Author: Andrea Saladino (Italy)
Co-authors: Alessandro Arrigo, Emanuela Aragona, Alessandro Bordato, Alessia Amato, Francesco Maria Bandello, Maurizio Battaglia Parodi
Purpose
Optical coherence tomography (OCT) angiography (OCTA) has changed the approach to a AMD patient and its staging thanks to the capacity to detect MNV without intravenous dye. The vessels morphology visible with OCTA is not a fully structural reconstruction of the neovascularization and usually appears smaller than the ones seen by fluorescein angiography (FA) and indocyanine green angiography (ICGA). In this study, we aimed to discriminate high reflectivity and low reflectivity macular neovascularization (MNV) lesions secondary to age-related macular degeneration (AMD)and to assess the influence of blood flow features on the amount of MNV detected by optical coherence tomography angiography (OCTA).
Setting/Venue
The study is designed as a cross-sectional, observational case series. It was totally placed in at the Department of Ophthalmology of IRCCS San Raffaele Hospital, Milan, Italy. Each patient signed an informed consent approuved by the ethical committee of IRCCS Scientific Institute San Raffaele Hospital.
Methods
Pseudophakic patients affected by type-1 or type-2 naïve MNV were recruited from January 2018 to January 2019 . Polypoidal choroidal vasculopathy (PCV) and retinal angiomatous proliferation (RAP),whose pattern are hardly detectable by OCTA, such as media opacities, ophthalmologic surgery within the last six months and any ophthalmologic or systemic condition potentially affecting the analyses where considered as exclusion criteria. The analysis starts from the most superficial portion of the MNV lesion obtained from one segmentation, modifying the boundaries in order to underline the deepest portion of the MNV. Using the mean reflectivity value as a threshold for each MNV we divided them into low and high flow vessels respectively for the once with poor and the elevated reflectivity.
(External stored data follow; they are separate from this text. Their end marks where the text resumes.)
(* ===== verification/MarkGCMain.v ===== *)
(** * markgc as a command

    [processFile] and [main] against an interface of the file system: what
    open, fstat, mmap, munmap and close promise is the class [file_system]; the
    theorems hold for every implementation of it. *)

From Stdlib Require Import ZArith Lia Bool String.
From stdpp Require Import base list gmap strings.
From coqutil Require Import Byte.
From S2P Require Import Prelude Memory CString ByteOrder Endian MachO MarkGC MarkGCSpec MarkGCFile.

Local Open Scope Z_scope.

(** A file system: the contents of the files by name, and the file an open
    descriptor stands for.  The mapping is shared, so what is unmapped is what
    the file holds afterwards. *)
Class file_system {W : Type} (sys : syscalls W) := {
  files : W -> gmap string mem;
  descr : W -> Z -> option string;
  fs_open w f m : files w !! f = Some m ->
    let (fd, w') := sys_open sys f w in
    0 <= fd /\ files w' = files w /\ descr w' fd = Some f;
  fs_fstat w fd f m : descr w fd = Some f -> files w !! f = Some m ->
    exists w', sys_fstat sys fd w = (Some (msize m), w') /\ files w' = files w /\ descr w' fd = Some f;
  fs_mmap w fd f m : descr w fd = Some f -> files w !! f = Some m -> 0 < msize m ->
    exists w', sys_mmap sys fd (msize m) w = (Some m, w') /\ files w' = files w /\ descr w' fd = Some f;
  fs_munmap w fd f m : descr w fd = Some f -> files (sys_munmap sys fd m w) = <[f := m]> (files w);
  fs_close w fd : files (sys_close sys fd w) = files w
}.

Section Command.
Context {H : loader_h} {OK : loader_h_ok H} (fuel : nat) (size_bits : Z) (Hbits : 0 <= size_bits)
  {W : Type} (sys : syscalls W) {FS : file_system sys}.

(** A file markgc can handle: well-formed, and of a size the machine can map. *)
Definition markable (m : mem) : Prop :=
  is_Some (file_slices m) /\ msize m + sizeof_fat_arch < 2 ^ size_bits /\
  msize m < 2 ^ 32 /\ msize m < Z.of_nat fuel.

Definition stripped_file (m m' : mem) : Prop :=
  exists ss, file_slices m = Some ss /\ file_stripped m m' ss.

Lemma markable_size m : markable m -> 0 < msize m.
Proof.
  intros ([ss Hss] & _). apply file_slices_inv in Hss as (magic & Hm & _).
  apply (load_le_bounds 4) in Hm; lia.
Qed.

Lemma processFile_ok f w o m : files w !! f = Some m -> markable m ->
  exists w' o' m', processFile fuel size_bits sys f w o = Ret (true, w', o') /\
    stripped_file m m' /\ files w' = <[f := m']> (files w).
Proof.
  intros Hf Hm. pose proof (markable_size m Hm) as Hpos. destruct Hm as ([ss Hss] & Hsz & H32 & Hfuel).
  unfold processFile, debug. pose proof (fs_open w f m Hf) as Hopen.
  destruct (sys_open sys f w) as [fd w1]. destruct Hopen as (Hfd & Hw1 & Hd1).
  destruct (fd <? 0) eqn:E0; zbool; [lia|].
  destruct (fs_fstat w1 fd f m) as (w2 & -> & Hw2 & Hd2); [done|by rewrite Hw1|].
  pose proof (arch_inside A_cputype).
  rewrite wrap_id by (unfold in_u; lia).
  destruct (fs_mmap w2 fd f m) as (w3 & -> & Hw3 & Hd3); [done|by rewrite Hw2, Hw1|done|].
  destruct (parse_fat_ok fuel size_bits m (msg_file f :: o) ss) as (m' & o' & Hrun & St); [done..|].
  rewrite Hrun. cbn [obind]. eexists _, _, m'. split_and!; [reflexivity|by exists ss|].
  by rewrite fs_close, (fs_munmap _ _ f), Hw3, Hw2, Hw1.
Qed.

Lemma main_ok argv w o : NoDup argv ->
  (forall f, f ∈ argv -> exists m, files w !! f = Some m /\ markable m) ->
  exists w' o', main fuel size_bits sys argv w o = Ret (0, w', o') /\
    (forall f, f ∈ argv -> exists m m', files w !! f = Some m /\ files w' !! f = Some m' /\
                                stripped_file m m') /\
    (forall f, f ∉ argv -> files w' !! f = files w !! f).
Proof.
  revert w o. induction argv as [|f argv IH]; intros w o Hnd Hall.
  - exists w, o. split_and!; [done|by intros ? ?%not_elem_of_nil|done].
  - apply NoDup_cons in Hnd as [Hnf Hnd].
    destruct (Hall f) as (m & Hf & Hm); [by left|].
    destruct (processFile_ok f w o m Hf Hm) as (w1 & o1 & m1 & Hrun & Hst & Hw1).
    destruct (IH w1 o1 Hnd) as (w2 & o2 & Hrun2 & Hin & Hout).
    { intros g Hg. rewrite Hw1, lookup_insert_ne by (intros ->; done). apply Hall. by right. }
    exists w2, o2. split_and!.
    + cbn [main]. rewrite Hrun. cbn [obind negb]. exact Hrun2.
    + intros g [->|Hg]%elem_of_cons.
      * exists m, m1. by rewrite Hout, Hw1, lookup_insert_eq.
      * destruct (Hin g Hg) as (m0 & m2 & H0 & H2 & Hs).
        rewrite Hw1, lookup_insert_ne in H0 by (intros ->; done). by exists m0, m2.
    + intros g [Hne Hg]%not_elem_of_cons. rewrite Hout, Hw1 by done.
      by rewrite lookup_insert_ne by done.
Qed.

(** C2. The command: given well-formed files, [main] exits with status 0, every named file is
    stripped in place - its contents become the stripped contents - and every other file of the
    system keeps its bytes. *)
Theorem main_strips_files (argv : list string) (w : W) (o : list message) :
  NoDup argv ->
  (forall f, f ∈ argv -> exists m, files w !! f = Some m /\ markable m) ->
  exists w' o', main fuel size_bits sys argv w o = Ret (0, w', o') /\
    (forall f, f ∈ argv -> exists m m', files w !! f = Some m /\ files w' !! f = Some m' /\
                                stripped_file m m') /\
    (forall f, f ∉ argv -> files w' !! f = files w !! f).
Proof. apply main_ok. Qed.

End Command.

Section Errors.
Context {H : loader_h} (fuel : nat) (size_bits : Z) {W : Type} (sys : syscalls W).

Lemma main_first argv1 argv2 w o w1 o1 : main fuel size_bits sys argv1 w o = Ret (0, w1, o1) ->
  main fuel size_bits sys (argv1 ++ argv2) w o = main fuel size_bits sys argv2 w1 o1.
Proof.
  revert w o. induction argv1 as [|f argv1 IH]; intros w o; cbn [main app].
  - by intros [= <- <-].
  - destruct (processFile _ _ _ f w o) as [[[[] w2] o2]| |]; cbn [obind negb]; [apply IH|discriminate..].
Qed.

(** The command stops at the first file it cannot process: the files before it are
    processed, the exit status is 1, and no file after it is opened - the final state is the one
    the failing [processFile] left. *)
Theorem main_stops_at_failure (argv1 argv2 : list string) (f : string) (w w1 w2 : W)
    (o o1 o2 : list message) :
  main fuel size_bits sys argv1 w o = Ret (0, w1, o1) ->
  processFile fuel size_bits sys f w1 o1 = Ret (false, w2, o2) ->
  main fuel size_bits sys (argv1 ++ f :: argv2) w o = Ret (1, w2, o2).
Proof.
  intros H1 Hf. rewrite (main_first _ _ _ _ _ _ H1). cbn [main]. by rewrite Hf.
Qed.

(** C22. The error paths of [processFile]: when open, fstat or mmap fails it reports the call
    with errno and returns [false]; the descriptor of a file that was opened is not closed on
    the fstat and mmap paths. *)
Theorem processFile_errors (f : string) (w w1 w2 w3 : W) (o : list message) (fd n : Z) :
  sys_open sys f w = (fd, w1) ->
  (fd < 0 -> processFile fuel size_bits sys f w o
             = Ret (false, w1, [msg_open_failed f (sys_errno sys w1); msg_file f] ++ o)) /\
  (0 <= fd -> sys_fstat sys fd w1 = (None, w2) ->
     processFile fuel size_bits sys f w o
     = Ret (false, w2, [msg_fstat_failed f (sys_errno sys w2); msg_file f] ++ o)) /\
  (0 <= fd -> sys_fstat sys fd w1 = (Some n, w2) ->
   sys_mmap sys fd (wrap size_bits n) w2 = (None, w3) ->
     processFile fuel size_bits sys f w o
     = Ret (false, w3, [msg_mmap_failed f (sys_errno sys w3); msg_file f] ++ o)).
Proof.
  intros Ho. unfold processFile. rewrite Ho. split_and!.
  - by intros ->%Z.ltb_lt.
  - intros Hfd ->. destruct (fd <? 0) eqn:E; zbool; [lia|done].
  - intros Hfd -> Hm. destruct (fd <? 0) eqn:E; zbool; [lia|]. by rewrite Hm.
Qed.

End Errors.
Then we compared OCTA highlights (degree, size and quantitative reflectivity) to dye angiography features.
Results
Fifty eyes from 50 patients were included into the study. We classify MNV as follows: 35 (70%) type 1 and 15 (30%) type 2. The mean OCTA reflectivity values were 100±15 for type 1 MNV and 120±10 for type 2 MNV (p˂0.01). Taking these values as thresholds, we found that 85%±5% of the entire type 2 MNV was distinguished by highly detected flow, whereas the proportion was just 56%±12% in type 1 MNV (p˂0.01) (Fig. 4). In both cases, the poorly detected flow signal was distributed mainly in the peripheral MNV region. We found a good agreement between early ICGA size and OCTA size for type 1 MNV (2.10±1.91mm2 vs 2.09±1.87mm2; p˃0.05), whereas MNV lesions turned out to be remarkably bigger on late ICGA phase (3.41±2.87mm2; p˂0.01). Interestingly, OCTA well-matched with FA in terms of MNV size for type 2 lesions (2.36±2.15mm2 vs 2.37±2.25mm2). MNV reflectivity was higher in type 2 MNV and it was strongly associated with the OCTA ability to reconstruct the neovascular network.
Conlusions
MNV size appears larger on FA/ICGA than on OCTA, corroborating the findings of previous investigations. In particular, the type 1 MNV plaque can be visualized in its entirety in the late stages of the ICGA examination, proving to be significantly larger than the corresponding OCTA reconstruction. On the other hand, type 2 MNV showed unvaried size in both early and late stages of FA/ICGA examination and offered an excellent match with the corresponding OCTA reconstruction. In our cohort of patients, type 2 MNV lesions turned out to be significantly more detected on OCTA than type 1 MNV, as assessed by the mean reflectivity intensity calculated from OCTA reconstructions. Furthermore we found the highly detected flow signal to be more evenly distributed in type 2 MNV than in type 1 MNV. The type 1 MNV filling signal, which is slower and less intense in perfusion in periphery, smaller new vessels proved to be poorly detected by OCTA or not detected at all, probably because of the limits of current OCTA devices which cannot detect a blood flow signal under a speed cut-off.